Unionized workers at Starbucks in the United States are walking off the job Friday in a strike that is set to spread over the following days - AFP
Unionized workers at Starbucks in the United States are walking off the job Friday in a strike that is set to spread over the following days - AFP

Workers at Starbucks will walk off the job Friday in three US cities in a strike their union threatened could spread around the country in the busy run-up to Christmas.

The announcement, which will initially affect stores in Los Angeles, Chicago and the firm's home city of Seattle, comes as online giant Amazon was also hit by a walkout in the crucial final shopping days of the festive period.

Starbucks Workers United, which says it represents baristas at hundreds of outlets around the country, said its action was aimed at forcing the company to improve pay and conditions after months of negotiations that it said have gone nowhere.

"Nobody wants to strike.
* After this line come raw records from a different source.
(* ===== verification/SimpleFrame.v ===== *)
(** * What the operations of the simple network change

    The invariants of the simple network speak of a part of its state: who consumes a
    buffer, its virtual network and the messages in it, the messages themselves, the
    counters of pending messages, and how the switches are connected.  This file says
    which of it an operation of [SimpleSwitch] changes: nothing ([quiet]), the counter of
    a switch ([counted]), or the contents of one buffer ([took], [put]). *)

From S2P Require Import Prelude.
From S2P Require Import NetDest.
From S2P Require Import Flit.
From S2P Require Import Clocking.
From S2P Require Import MessageBuffer.
From S2P Require Import Network.
From S2P Require Import SimpleSwitch.

Import BufferFacts.

(** ** Views *)

Record bview := mkBview {
  bv_consumer : option buffer_consumer;
  bv_connected : bool;
  bv_vnet : Z;
  bv_refs : list nat;
}.

Definition view_of (n : NetBuffer) : bview :=
  mkBview (nb_consumer n) (MessageBuffer.has_consumer (nb_buffer n)) (m_vnet_id n)
    (refs (nb_buffer n)).

Definition bviews (s : snet) : list bview := view_of <$> buffers s.

(** The counter of pending messages of switch [k] for virtual network [v]. *)
Definition pend (s : snet) (k v : Z) : option Z :=
  switches s !! k ≫= λ sw,
    zlookup (PerfectSwitch.m_pending_message_count (Switch.perfectSwitch sw)) v.

(** How a switch is connected: what only the construction of the network changes. *)
Definition pview (p : PerfectSwitch.t) :=
  (PerfectSwitch.m_in p, PerfectSwitch.m_out p, PerfectSwitch.m_in_prio p,
   PerfectSwitch.m_in_prio_groups p, PerfectSwitch.m_virtual_networks p).

Definition tview (t : Throttle.t) :=
  (Throttle.m_in t, Throttle.m_out t, Throttle.m_vnets t, Throttle.m_physical_vnets t,
   Throttle.m_link_bandwidth_multiplier t, Throttle.m_vnet_channels t,
   Throttle.m_endpoint_bandwidth t).

Definition swview (sw : Switch.t) :=
  (pview (Switch.perfectSwitch sw), tview <$> Switch.throttles sw, Switch.m_port_buffers sw,
   Switch.m_num_connected_buffers sw, Switch.clk sw).

(** The links of a routing unit, whatever their order and their load. *)
Definition rview (l : WeightBased.LinkInfo) : Z * NetDest.t :=
  (WeightBased.m_link_id l, WeightBased.m_routing_entry l).

Definition routes (sw : Switch.t) : list (Z * NetDest.t) :=
  rview <$> WeightBased.m_links (Switch.m_routing_unit sw).

Record same_switch (sw sw' : Switch.t) : Prop := {
  ss_view : swview sw' = swview sw;
  ss_routes : routes sw' ≡ₚ routes sw;
}.

#[export] Instance same_switch_preorder : PreOrder same_switch.
Proof.
  split; [by split|]. intros a b c [V1 R1] [V2 R2]. split; [congruence|by rewrite R2].
Qed.

(** The network is connected as before. *)
Record frame (s s' : snet) : Prop := {
  fr_base : net_base s' = net_base s;
  fr_switches k : option_relation same_switch (λ _, False) (λ _, False)
                    (switches s !! k) (switches s' !! k);
}.

#[export] Instance frame_preorder : PreOrder frame.
Proof.
  split.
  - intros s. split; [done|]. intros k. by destruct (switches s !! k).
  - intros a b c [B1 S1] [B2 S2]. split; [congruence|]. intros k.
    specialize (S1 k). specialize (S2 k).
    destruct (switches a !! k), (switches b !! k), (switches c !! k); cbn in *; try done.
    by etrans.
Qed.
It's a last resort, but Starbucks has broken its promise to thousands of baristas and left us with no choice," a union press release quoted Texas barista Fatemeh Alhadjaboodi as saying.

The strike, which the union says will hit more outlets every day until Tuesday, comes as Starbucks grapples with stagnating sales in key markets.

Former Chipotle boss Brian Niccol was brought on board this year with a mandate to staunch a decline that saw quarterly revenue worldwide fall three percent to $9 billion.

"In September, Brian Niccol became CEO with a compensation package worth at least $113 million," thousands of times the wage of the average barista, said union member Michelle Eisen in the statement.

The union said Starbucks had not engaged fruitfully for several months, and threatened it was ready to "show the company the consequences."

"We refuse to accept zero immediate investment in baristas' wages and no resolution of the hundreds of outstanding unfair labor practices," said Lynne Fox, president of Workers United, AFP reported.

"Union baristas know their value, and they're not going to accept a proposal that doesn't treat them as true partners."

Starbucks pointed the finger back at Workers United, saying that its delegates "prematurely ended our bargaining session this week."

"It is disappointing they didn't return to the table given the progress we've made to date," the company told AFP in an email.

It added that it offers "a competitive average pay of over $18 per hour", and benefits that include health coverage, paid family leave, company stock grants and free college tuition for employees.

"We are ready to continue negotiations to reach agreements. We need the union to return to the table," the company said.